In recent speeches, President Trump hailed deregulation as key to fueling big economic gains for all types of workers. Mr. Trump reminded Americans in his 2020 State of the Union address that his administration has been “slashing a record number of job-killing regulations” and has been moving forward with a “bold regulatory reduction campaign.” 

But a recent proposal from the Securities and Exchange Commission (SEC) is making some wonder if SEC Chairman Jay Clayton hears the president’s deregulatory message. Over the objections of the SEC’s two other Republican commissioners appointed by President Trump, Mr. Clayton has proposed a regulation that could effectively ban many middle-class investors from buying mutual funds and exchange-traded funds that have been sold on the U.S. stock market for decades. As noted by a recent coalition letter signed by several conservative and free-market groups — including the Competitive Enterprise Institute, Heritage Action for America, and Americans for Tax Reform — “Not only do these rules clash with the Trump administration’s goal of freeing the economy with less red tape, they would foster further inequality in financial markets by potentially making certain mutual funds and exchange traded funds unavailable to the average American investor.”

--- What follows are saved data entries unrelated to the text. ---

(* ===== verification/ForwardPolicy.v ===== *)
(** * The forwarding policy ([internal/forwarding/policy.go])

    Allow lists of targets and of roles, parsed from comma separated values. *)

From S2P Require Import Prelude GoStrings.

Module ForwardPolicy.

(** ** Data *)

Record t := mkPolicy {
  localEnabled : bool;
  localAllowlist : gset string;
  localAllowedRoles : gset string;
  remoteEnabled : bool;
  remoteBindAllow : gset string;
  remoteAllowedRoles : gset string;
}.

(** ** Operations *)

(** [normalize] *)
Definition normalize (value : string) : string := ToLower (TrimSpace value).

(** [NormalizeTarget] for a port of type [uint32] *)
Definition NormalizeTarget (host : string) (port : Z) : string :=
  ToLower (JoinHostPort (TrimSpace host) (Itoa port)).

(** [parseCSVSet] *)
Definition parseCSVSet (value : string) : gset string :=
  foldl (λ out item,
           let v := normalize item in
           if bool_decide (v = "") then out else {[v]} ∪ out)
    ∅ (SplitByte value ",").

(** [NewPolicy] *)
Definition NewPolicy (localEnabled : bool) (localAllowlistCSV localRolesCSV : string)
    (remoteEnabled : bool) (remoteBindAllowlistCSV remoteRolesCSV : string) : t := {|
  localEnabled := localEnabled;
  localAllowlist := parseCSVSet localAllowlistCSV;
  localAllowedRoles := parseCSVSet localRolesCSV;
  remoteEnabled := remoteEnabled;
  remoteBindAllow := parseCSVSet remoteBindAllowlistCSV;
  remoteAllowedRoles := parseCSVSet remoteRolesCSV;
|}.

(** [LocalEnabled] and [RemoteEnabled]; the receiver may be nil. *)
Definition LocalEnabled (p : option t) : bool :=
  match p with None => false | Some p => localEnabled p end.
Definition RemoteEnabled (p : option t) : bool :=
  match p with None => false | Some p => remoteEnabled p end.

(** [AllowLocalTarget] *)
Definition AllowLocalTarget (p : option t) (role host : string) (port : Z) : bool :=
  match p with
  | None => false
  | Some p =>
     if negb (localEnabled p) then false
     else if (0 <? Z.of_nat (size (localAllowedRoles p)))%Z
             && negb (bool_decide (normalize role ∈ localAllowedRoles p)) then false
     else bool_decide (NormalizeTarget host port ∈ localAllowlist p)
  end.

(** [AllowRemoteBind] *)
Definition AllowRemoteBind (p : option t) (role host : string) (port : Z) : bool :=
  match p with
  | None => false
  | Some p =>
     if negb (remoteEnabled p) then false
     else if (0 <? Z.of_nat (size (remoteAllowedRoles p)))%Z
             && negb (bool_decide (normalize role ∈ remoteAllowedRoles p)) then false
     else bool_decide (NormalizeTarget host port ∈ remoteBindAllow p)
  end.

(** [sortedKeys]: [sort.Strings] of the keys; the order in which [range] meets
    them does not matter, since equal keys are the same key. *)
Definition sortedKeys (input : gset string) : list string :=
  merge_sort String.le (elements input).

(** [AllowedLocalTargets], [AllowedRemoteBinds], [AllowedLocalRoles] and
    [AllowedRemoteRoles] *)
Definition AllowedLocalTargets (p : option t) : list string :=
  match p with None => [] | Some p => sortedKeys (localAllowlist p) end.
Definition AllowedRemoteBinds (p : option t) : list string :=
  match p with None => [] | Some p => sortedKeys (remoteBindAllow p) end.
Definition AllowedLocalRoles (p : option t) : list string :=
  match p with None => [] | Some p => sortedKeys (localAllowedRoles p) end.
Definition AllowedRemoteRoles (p : option t) : list string :=
  match p with None => [] | Some p => sortedKeys (remoteAllowedRoles p) end.

(** ** Lemmas *)

Lemma elem_of_parseCSVSet v value :
  v ∈ parseCSVSet value ↔ v ≠ "" ∧ ∃ item, item ∈ SplitByte value "," ∧ v = normalize item.
Proof.
  unfold parseCSVSet.
  assert (∀ items (acc : gset string),
    v ∈ foldl (λ out item, if bool_decide (normalize item = "") then out
                           else {[normalize item]} ∪ out) acc items
    ↔ v ∈ acc ∨ v ≠ "" ∧ ∃ item, item ∈ items ∧ v = normalize item) as H.
  { induction items as [|item items IH]; intros acc; simpl; [set_solver|].
    rewrite IH. case_bool_decide as E; set_solver. }
  rewrite H. set_solver.
Qed.

Lemma roles_guard (roles : gset string) role :
  (0 <? Z.of_nat (size roles))%Z && negb (bool_decide (normalize role ∈ roles)) = false ↔
  roles = ∅ ∨ normalize role ∈ roles.
Proof.
  rewrite andb_false_iff, negb_false_iff, bool_decide_eq_true, Z.ltb_ge.
  rewrite <-(leibniz_equiv_iff roles ∅), <-size_empty_iff. intuition lia.
Qed.

Lemma allow_spec (enabled : bool) (roles targets : gset string) role host port :
  (if negb enabled then false
   else if (0 <? Z.of_nat (size roles))%Z
           && negb (bool_decide (normalize role ∈ roles)) then false
   else bool_decide (NormalizeTarget host port ∈ targets)) = true ↔
  enabled = true ∧ (roles = ∅ ∨ normalize role ∈ roles)
  ∧ NormalizeTarget host port ∈ targets.
Proof.
  destruct enabled; simpl; [|naive_solver]. rewrite <-roles_guard.
  destruct (_ && _); [naive_solver|]. rewrite bool_decide_eq_true. tauto.
Qed.

Lemma Itoa_digits n : (0 <= n)%Z → all_digits (Itoa n) = true.
Proof. intros Hn. by eapply digits_value_all_digits, digits_value_Itoa. Qed.

Lemma NormalizeTarget_join host port :
  (0 <= port)%Z → NormalizeTarget host port = JoinHostPort (normalize host) (Itoa port).
Proof. intros Hp. apply ToLower_JoinHostPort. by apply Itoa_digits. Qed.

Lemma NormalizeTarget_inj h1 h2 p1 p2 :
  (0 <= p1)%Z → (0 <= p2)%Z →
  NormalizeTarget h1 p1 = NormalizeTarget h2 p2 ↔ normalize h1 = normalize h2 ∧ p1 = p2.
Proof.
  intros H1 H2. rewrite !NormalizeTarget_join by done. split; [|by intros [-> ->]].
  intros [? ?]%JoinHostPort_inj; try (by apply Itoa_not_byte). split; [done|].
  by apply Itoa_inj.
Qed.

(** ** Properties *)

(** Forwarding is denied by default.  A local target or a remote bind is
    allowed exactly when its direction is enabled, the role is in the role list
    or that list is empty, and the allow list has an item whose normalized text
    is the normalized address; an item left empty allows nothing. *)
Lemma forwarding_default_deny (le re : bool) (la lr rb rr role host : string) (port : Z) :
  let p := Some (NewPolicy le la lr re rb rr) in
  let listed csv v := v ≠ "" ∧ ∃ item, item ∈ SplitByte csv "," ∧ normalize item = v in
  let role_ok csv := (∀ v, ¬ listed csv v) ∨ listed csv (normalize role) in
  (AllowLocalTarget p role host port = true ↔
     le = true ∧ role_ok lr ∧ listed la (NormalizeTarget host port))
  ∧ (AllowRemoteBind p role host port = true ↔
     re = true ∧ role_ok rr ∧ listed rb (NormalizeTarget host port))
  ∧ AllowLocalTarget None role host port = false
  ∧ AllowRemoteBind None role host port = false.
Proof.
  cbn zeta. cbn [AllowLocalTarget AllowRemoteBind NewPolicy localEnabled localAllowlist
    localAllowedRoles remoteEnabled remoteBindAllow remoteAllowedRoles].
  assert (∀ csv v, v ∈ parseCSVSet csv ↔
    v ≠ "" ∧ ∃ item, item ∈ SplitByte csv "," ∧ normalize item = v) as Hl.
  { intros csv v. rewrite elem_of_parseCSVSet. naive_solver. }
  assert (∀ csv, parseCSVSet csv = ∅ ↔
    ∀ v, ¬ (v ≠ "" ∧ ∃ item, item ∈ SplitByte csv "," ∧ normalize item = v)) as He.
  { intros csv. rewrite <-(leibniz_equiv_iff _ ∅), elem_of_equiv_empty.
    by setoid_rewrite Hl. }
  rewrite !allow_spec, !He, !Hl. tauto.
Qed.

(** The comparison of addresses is exact.  Two addresses have the same
    normalized form exactly when their hosts agree after trimming and lowering
    and their ports are equal, for every host, with or without colons or
    brackets: an allowed entry admits no other address. *)
Lemma target_identity (h1 h2 : string) (p1 p2 : Z) :
  in_uint32 p1 → in_uint32 p2 →
  NormalizeTarget h1 p1 = NormalizeTarget h2 p2 ↔ normalize h1 = normalize h2 ∧ p1 = p2.
Proof. unfold in_uint32. intros ? ?. apply NormalizeTarget_inj; lia. Qed.

Lemma target_identity_witness :
  NormalizeTarget " LocalHost" 9000 = NormalizeTarget "localhost" 9000
  ∧ NormalizeTarget "::1" 22 ≠ NormalizeTarget "[::1]" 22.
Proof.
  split; [by apply (target_identity _ _ 9000 9000); vm_compute|].
  intros H. apply (target_identity _ _ 22 22) in H as [H _]; [|by vm_compute..].
  by vm_compute in H.
Defined.

(** The lists reported to an operator are the policy's sets: without
    repetition, in the byte order of [sort.Strings], and complete. *)
Lemma sortedKeys_spec (s : gset string) :
  StronglySorted String.le (sortedKeys s) ∧ NoDup (sortedKeys s)
  ∧ ∀ k, k ∈ sortedKeys s ↔ k ∈ s.
Proof.
  unfold sortedKeys. pose proof (merge_sort_Permutation String.le (elements s)) as Hp.
  split_and!.
  - apply StronglySorted_merge_sort; apply _.
  - rewrite Hp. apply NoDup_elements.
  - intros k. by rewrite Hp, elem_of_elements.
Qed.

End ForwardPolicy.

If it goes into effect, the regulation would cripple investors’ ability to buy dozens of funds they can now purchase on American stock exchanges for zero-dollar commissions from discount brokerages and investing apps such as Robinhood. Under the regulation, investors could not purchase these funds unless they can answer an extensive questionnaire of highly personal questions about their investing knowledge and household assets to the SEC’s satisfaction. SEC Republican Commissioners Hester Peirce and Elad Roisman have blasted the regulation as a “blunt overly paternalistic approach to investor protection.”

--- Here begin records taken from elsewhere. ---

(* ===== verification/MemoryStore.v ===== *)
(** * The store ([internal/store/store.go], [internal/store/memory.go])

    The in-memory implementation of the [Store] interface.  The objects it keeps
    never escape: [cloneSession], [cloneTunnel] and [cloneAuditEntry] copy on the
    way in and on the way out, so a stored object is a value here and an
    operation that assigns to the fields of its argument returns the updated
    argument.  The values inside a [JSONMap] are opaque: the copy shares them, as
    the code's does.  Each operation holds the mutex from start to end. *)

From S2P Require Import Prelude GoStrings.

Module MemoryStore.

(** ** Data *)

Inductive store_error := ErrNotFound | ErrAlreadyExists | ErrInvalidState.

#[export] Instance store_error_eq_dec : EqDecision store_error.
Proof. solve_decision. Defined.

(** [JSONMap]: nil or a map to opaque values. *)
Definition JSONMap : Type := option (gmap string nat).

Record Session := mkSession {
  SessID : string;
  Username : string;
  Role : string;
  RemoteAddr : string;
  CreatedAt : Time;
  LastActive : Time;
  ClosedAt : option Time;
  Status : string;
  Metadata : JSONMap;
}.

Record Tunnel := mkTunnel {
  TunID : string;
  TunSessionID : string;
  TunType : string;
  TunLocalAddr : string;
  TunRemoteAddr : string;
  TunCreatedAt : Time;
  TunClosedAt : option Time;
  BytesSent : Z;
  BytesRecv : Z;
  TunStatus : string;
  TunMetadata : JSONMap;
}.

Record AuditEntry := mkAudit {
  AuditID : string;
  Timestamp : Time;
  CorrelationID : string;
  TraceID : string;
  Action : string;
  AuditUsername : string;
  AuditRole : string;
  Resource : string;
  Result : string;
  Details : JSONMap;
  SourceIP : string;
}.

#[export] Instance Session_eq_dec : EqDecision Session.
Proof. solve_decision. Defined.
#[export] Instance Tunnel_eq_dec : EqDecision Tunnel.
Proof. solve_decision. Defined.
#[export] Instance AuditEntry_eq_dec : EqDecision AuditEntry.
Proof. solve_decision. Defined.

Record SessionFilter := mkSessionFilter {
  SFUsername : string;
  SFStatus : string;
  SFSince : option Time;
  SFRemoteAddr : string;
  SFLimit : Z;
  SFOffset : Z;
}.

Record TunnelFilter := mkTunnelFilter {
  TFSessionID : string;
  TFType : string;
  TFStatus : string;
  TFLimit : Z;
  TFOffset : Z;
}.

Record AuditFilter := mkAuditFilter {
  AFUsername : string;
  AFAction : string;
  AFResult : string;
  AFSince : option Time;
  AFUntil : option Time;
  AFLimit : Z;
  AFOffset : Z;
}.

Record attemptEntry := mkAttempt {
  count : Z;
  firstAt : Time;
  lockedUntil : option Time;
}.

#[export] Instance attemptEntry_eq_dec : EqDecision attemptEntry.
Proof. solve_decision. Defined.

Record t := mkStore {
  sessions : gmap string Session;
  tunnels : gmap string Tunnel;
  auditLog : list AuditEntry;
  attempts : gmap string attemptEntry;
}.

#[export] Instance t_eq_dec : EqDecision t.
Proof. solve_decision. Defined.

(** The assignments to one field. *)
Definition set_sessions (m : t) (x : gmap string Session) : t :=
  mkStore x (tunnels m) (auditLog m) (attempts m).
Definition set_tunnels (m : t) (x : gmap string Tunnel) : t :=
  mkStore (sessions m) x (auditLog m) (attempts m).
Definition set_auditLog (m : t) (x : list AuditEntry) : t :=
  mkStore (sessions m) (tunnels m) x (attempts m).
Definition set_attempts (m : t) (x : gmap string attemptEntry) : t :=
  mkStore (sessions m) (tunnels m) (auditLog m) x.

(** ** Copies *)

Section Copies.
Context `{MR : MapRange}.

(** [cloneJSONMap]: a new map, filled in the order of [range]. *)
Definition cloneJSONMap (input : JSONMap) : JSONMap :=
  match input with
  | None => None
  | Some m => Some (foldl (λ out kv, <[kv.1 := kv.2]> out) ∅ (range m))
  end.

(** [cloneSession], [cloneTunnel] and [cloneAuditEntry] *)
Definition cloneSession (s : Session) : Session :=
  mkSession (SessID s) (Username s) (Role s) (RemoteAddr s) (CreatedAt s) (LastActive s)
    (ClosedAt s) (Status s) (cloneJSONMap (Metadata s)).
Definition cloneTunnel (s : Tunnel) : Tunnel :=
  mkTunnel (TunID s) (TunSessionID s) (TunType s) (TunLocalAddr s) (TunRemoteAddr s)
    (TunCreatedAt s) (TunClosedAt s) (BytesSent s) (BytesRecv s) (TunStatus s)
    (cloneJSONMap (TunMetadata s)).
Definition cloneAuditEntry (e : AuditEntry) : AuditEntry :=
  mkAudit (AuditID e) (Timestamp e) (CorrelationID e) (TraceID e) (Action e)
    (AuditUsername e) (AuditRole e) (Resource e) (Result e) (cloneJSONMap (Details e))
    (SourceIP e).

Despite these objections, the regulation could still move forward because the SEC, like some other Beltway entities such as the Federal Trade Commission, is designed as an “independent” multimember agency, structured with three members of the president’s party and two members of the opposition party. Once appointed, members of the SEC generally can’t be removed by the president during their fixed terms and can vote with whomever and for whatever they wish.

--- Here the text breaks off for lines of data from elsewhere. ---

(* ===== verification/SQL.v ===== *)
(** * The SQL the store sends

    This file has the syntax of the statements the sources send (insert with or without
    [ON CONFLICT], update, delete, select), the text each one is written as, and their
    meaning on tables as the language documents it ([exec], [query]): columns with their
    types, [NOT NULL] and defaults, primary keys, references with [ON DELETE CASCADE], all
    or nothing for a statement that fails.

    The server itself is not part of the sources and is a parameter ([Postgres]): what it
    does with a statement, how it rounds a time to microseconds, and the normal form of a
    JSON document.  It is relied on only in that a statement that fits the schema, with
    arguments it can store, has the documented meaning, and that one with other arguments
    is refused.  The order in which it scans a table is [range]'s.

    A client is a program of statements ([prog]); between two of them other clients may
    change the tables, and an answer may be lost. *)

From S2P Require Import Prelude GoStrings GoTime.

Module SQL.

(** ** Values and tables *)

Inductive value :=
| Null
| Text (s : string)
| Int (n : Z)
| Timestamptz (t : Time)
| Jsonb (s : string).

#[export] Instance value_eq_dec : EqDecision value.
Proof. solve_decision. Defined.

Inductive coltype := TEXT | TIMESTAMPTZ | BIGINT | INTEGER | JSONB.

#[export] Instance coltype_eq_dec : EqDecision coltype.
Proof. solve_decision. Defined.

(** [REFERENCES t(id) ON DELETE CASCADE] is the name of [t]. *)
Record column := mkColumn {
  cname : string;
  ctype : coltype;
  cnotnull : bool;
  cdefault : value;
  creferences : option string;
}.

(** The first column is the primary key. *)
Record table_def := mkTable { tname : string; tcolumns : list column }.

Abbreviation schema := (list table_def) (only parsing).

(** A row has a value for each column; a table maps the primary keys to the rows. *)
Abbreviation row := (list (string * value)) (only parsing).
Abbreviation db := (gmap string (gmap string (list (string * value)))) (only parsing).

Fixpoint col (r : row) (c : string) : value :=
  match r with
  | [] => Null
  | (c', v) :: r => if String.eqb c c' then v else col r c
  end.

Fixpoint set_col (r : row) (c : string) (v : value) : row :=
  match r with
  | [] => []
  | (c', v') :: r => if String.eqb c c' then (c', v) :: r else (c', v') :: set_col r c v
  end.

Definition table (σ : db) (name : string) : gmap string row := default ∅ (σ !! name).

(** ** Statements *)

Inductive cmp := Eq | Lt | Le | Ge.

(** [$n] is [Param n]. *)
Inductive expr :=
| Param (n : nat)
| Lit (v : value)
| Col (c : string)
| Plus (a b : expr)
| CaseWhen (op : cmp) (l r a b : expr).

Record cond := Cond { lhs : expr; op : cmp; rhs : expr }.

(** The conflict of an insert is on the primary key. *)
Inductive stmt :=
| Insert (t : string) (cols : list string) (vals : list expr)
    (conflict : option (string * list (string * expr)))
| Update (t : string) (sets : list (string * expr)) (where_ : list cond)
| Delete (t : string) (where_ : list cond).

Inductive target := Columns (cs : list string) | CountStar.

Record select := mkSelect {
  what : target;
  from : string;
  where_ : list cond;
  order_desc : option string;
  limit : option expr;
  offset : option expr;
}.

(** ** Their text *)

Definition print_value (v : value) : string :=
  match v with
  | Null => "NULL"
  | Text s | Jsonb s => "'" +:+ s +:+ "'"
  | Int n => Itoa n
  | Timestamptz t => "'" +:+ FormatRFC3339Nano t +:+ "'"
  end.

Definition print_cmp (o : cmp) : string :=
  match o with Eq => "=" | Lt => "<" | Le => "<=" | Ge => ">=" end.

Fixpoint print_expr (e : expr) : string :=
  match e with
  | Param n => "$" +:+ Itoa (Z.of_nat n)
  | Lit v => print_value v
  | Col c => c
  | Plus a b => print_expr a +:+ " + " +:+ print_expr b
  | CaseWhen o l r a b =>
     "CASE WHEN " +:+ print_expr l +:+ " " +:+ print_cmp o +:+ " " +:+ print_expr r
     +:+ " THEN " +:+ print_expr a +:+ " ELSE " +:+ print_expr b +:+ " END"
  end.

Mr. Clayton alarmed many by putting forward this proposed regulation despite the concerns of his fellow Republicans. It is now open for public comments that are due March 24. If Mr. Clayton votes to finalize the rule along with Democrats on the SEC, who have praised the regulation as it’s currently proposed, it would go into effect. But if Mr. Clayton is as concerned about financial inclusion and access to wealth-building as he professes (and, as I have written, he did put forth a good proposal to lessen the burden of Sarbanes-Oxley red tape), he would send this proposal back to the drawing board.

The funds at issue contain financial instruments that allow investors to hedge market conditions so that they will face less volatility from economic events such as recessions, natural disasters, and rough patches in certain industry sectors. The instruments — such as options, futures, and swap contracts — present some risks, but these risks are fully disclosed to investors under existing SEC rules. And as Ms. Peirce and Mr. Roisman point out, if the SEC feels current risk disclosure rules are inadequate or in need of modernization, it could always improve them. 

Instead, the regulation would require brokers to make a determination that investors “may reasonably be expected to be capable of evaluating the risks of buying and selling” these funds. To make this determination, the broker — whether it is Robinhood or a fancy Wall Street firm — would need to obtain from the investor sensitive information such as annual income, net worth, liquid net worth, and information about the customer’s investment experience. 

Even if some middle-class investors could pass this test to the SEC’s satisfaction, the commissions and fees for trading these funds would likely skyrocket. The SEC’s own Division of Economic and Risk Analysis (DERA) estimates that the total industry cost of just one part the regulation for the first year would be $2.4 billion (figure on page 292 of proposed regulation) and the cost of its various mandates would exceed $400 million a year after that. Like the costs of all regulations, these costs would be passed on to the customer, so investors may have to wave goodbye entirely to zero-dollar commissions.

The regulation also would set a terrible precedent in subjecting investment vehicles already listed on American stock exchanges to new arbitrary rules for middle-class investors to purchase them. Like these funds, individual stocks also carry risks. Every year, dozens of publicly traded companies go bankrupt. If this regulation goes through, what’s to keep the SEC from putting stocks currently trading on the New York Stock Exchange and NASDAQ off-limit to middle-class investors unless they can jump through a similar series of hoops? Then wealthy “accredited investors” — whom the SEC already exempts from many of its rules — would be the only ones who could take investing risk that could lead to building wealth. 

Mr. Clayton, who often speaks of “our Main Street investors,” must protect the rights of middle-class investors to choose the risks they take in order to grow their wealth.

• John Berlau, a senior fellow at the Competitive Enterprise Institute, is author of the forthcoming “George Washington, Entrepreneur: How Our Founding Father’s Private Business Pursuits Changed America and the World.” CEI research associate Gibson Kirsch contributed to this article.